**Exercise brief**
Each record must be reproduced exactly as it is shown.
────────
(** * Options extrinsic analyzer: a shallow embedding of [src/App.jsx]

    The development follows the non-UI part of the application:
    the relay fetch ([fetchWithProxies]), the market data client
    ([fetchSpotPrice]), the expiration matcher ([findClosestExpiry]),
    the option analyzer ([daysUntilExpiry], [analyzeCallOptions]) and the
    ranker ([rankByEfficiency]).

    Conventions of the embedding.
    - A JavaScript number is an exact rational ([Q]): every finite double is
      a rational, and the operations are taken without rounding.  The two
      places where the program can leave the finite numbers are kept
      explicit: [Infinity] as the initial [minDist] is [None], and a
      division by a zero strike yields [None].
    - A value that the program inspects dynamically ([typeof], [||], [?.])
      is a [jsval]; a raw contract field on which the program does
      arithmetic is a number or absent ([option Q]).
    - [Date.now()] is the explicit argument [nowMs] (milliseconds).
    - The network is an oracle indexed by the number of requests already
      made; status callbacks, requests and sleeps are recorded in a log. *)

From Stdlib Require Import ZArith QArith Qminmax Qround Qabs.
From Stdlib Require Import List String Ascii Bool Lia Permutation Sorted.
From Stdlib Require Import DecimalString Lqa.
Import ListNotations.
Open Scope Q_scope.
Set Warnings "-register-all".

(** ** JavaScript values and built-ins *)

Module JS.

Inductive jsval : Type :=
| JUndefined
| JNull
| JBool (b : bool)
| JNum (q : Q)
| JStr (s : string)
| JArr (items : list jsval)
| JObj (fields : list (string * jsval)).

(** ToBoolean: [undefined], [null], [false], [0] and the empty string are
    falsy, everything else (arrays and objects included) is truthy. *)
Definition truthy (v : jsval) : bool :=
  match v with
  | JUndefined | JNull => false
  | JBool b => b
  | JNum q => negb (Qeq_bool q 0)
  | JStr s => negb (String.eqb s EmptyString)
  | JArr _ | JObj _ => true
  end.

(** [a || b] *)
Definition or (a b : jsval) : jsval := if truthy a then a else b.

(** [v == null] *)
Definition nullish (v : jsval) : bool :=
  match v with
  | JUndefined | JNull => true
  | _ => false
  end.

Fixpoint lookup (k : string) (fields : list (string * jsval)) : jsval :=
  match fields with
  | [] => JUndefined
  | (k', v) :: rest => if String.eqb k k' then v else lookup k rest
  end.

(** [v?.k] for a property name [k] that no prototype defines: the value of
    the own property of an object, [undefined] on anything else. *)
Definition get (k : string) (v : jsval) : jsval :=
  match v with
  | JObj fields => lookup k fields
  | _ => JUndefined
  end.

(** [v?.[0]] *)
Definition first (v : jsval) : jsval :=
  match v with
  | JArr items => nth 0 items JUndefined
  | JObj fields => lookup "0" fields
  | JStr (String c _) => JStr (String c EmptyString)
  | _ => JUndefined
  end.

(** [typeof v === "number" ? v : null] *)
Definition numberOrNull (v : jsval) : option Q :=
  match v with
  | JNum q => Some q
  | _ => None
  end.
────────
**Reply**
(** * Options extrinsic analyzer: a shallow embedding of [src/App.jsx]

    The development follows the non-UI part of the application:
    the relay fetch ([fetchWithProxies]), the market data client
    ([fetchSpotPrice]), the expiration matcher ([findClosestExpiry]),
    the option analyzer ([daysUntilExpiry], [analyzeCallOptions]) and the
    ranker ([rankByEfficiency]).

    Conventions of the embedding.
    - A JavaScript number is an exact rational ([Q]): every finite double is
      a rational, and the operations are taken without rounding.  The two
      places where the program can leave the finite numbers are kept
      explicit: [Infinity] as the initial [minDist] is [None], and a
      division by a zero strike yields [None].
    - A value that the program inspects dynamically ([typeof], [||], [?.])
      is a [jsval]; a raw contract field on which the program does
      arithmetic is a number or absent ([option Q]).
    - [Date.now()] is the explicit argument [nowMs] (milliseconds).
    - The network is an oracle indexed by the number of requests already
      made; status callbacks, requests and sleeps are recorded in a log. *)

From Stdlib Require Import ZArith QArith Qminmax Qround Qabs.
From Stdlib Require Import List String Ascii Bool Lia Permutation Sorted.
From Stdlib Require Import DecimalString Lqa.
Import ListNotations.
Open Scope Q_scope.
Set Warnings "-register-all".

(** ** JavaScript values and built-ins *)

Module JS.

Inductive jsval : Type :=
| JUndefined
| JNull
| JBool (b : bool)
| JNum (q : Q)
| JStr (s : string)
| JArr (items : list jsval)
| JObj (fields : list (string * jsval)).

(** ToBoolean: [undefined], [null], [false], [0] and the empty string are
    falsy, everything else (arrays and objects included) is truthy. *)
Definition truthy (v : jsval) : bool :=
  match v with
  | JUndefined | JNull => false
  | JBool b => b
  | JNum q => negb (Qeq_bool q 0)
  | JStr s => negb (String.eqb s EmptyString)
  | JArr _ | JObj _ => true
  end.

(** [a || b] *)
Definition or (a b : jsval) : jsval := if truthy a then a else b.

(** [v == null] *)
Definition nullish (v : jsval) : bool :=
  match v with
  | JUndefined | JNull => true
  | _ => false
  end.

Fixpoint lookup (k : string) (fields : list (string * jsval)) : jsval :=
  match fields with
  | [] => JUndefined
  | (k', v) :: rest => if String.eqb k k' then v else lookup k rest
  end.

(** [v?.k] for a property name [k] that no prototype defines: the value of
    the own property of an object, [undefined] on anything else. *)
Definition get (k : string) (v : jsval) : jsval :=
  match v with
  | JObj fields => lookup k fields
  | _ => JUndefined
  end.

(** [v?.[0]] *)
Definition first (v : jsval) : jsval :=
  match v with
  | JArr items => nth 0 items JUndefined
  | JObj fields => lookup "0" fields
  | JStr (String c _) => JStr (String c EmptyString)
  | _ => JUndefined
  end.

(** [typeof v === "number" ? v : null] *)
Definition numberOrNull (v : jsval) : option Q :=
  match v with
  | JNum q => Some q
  | _ => None
  end.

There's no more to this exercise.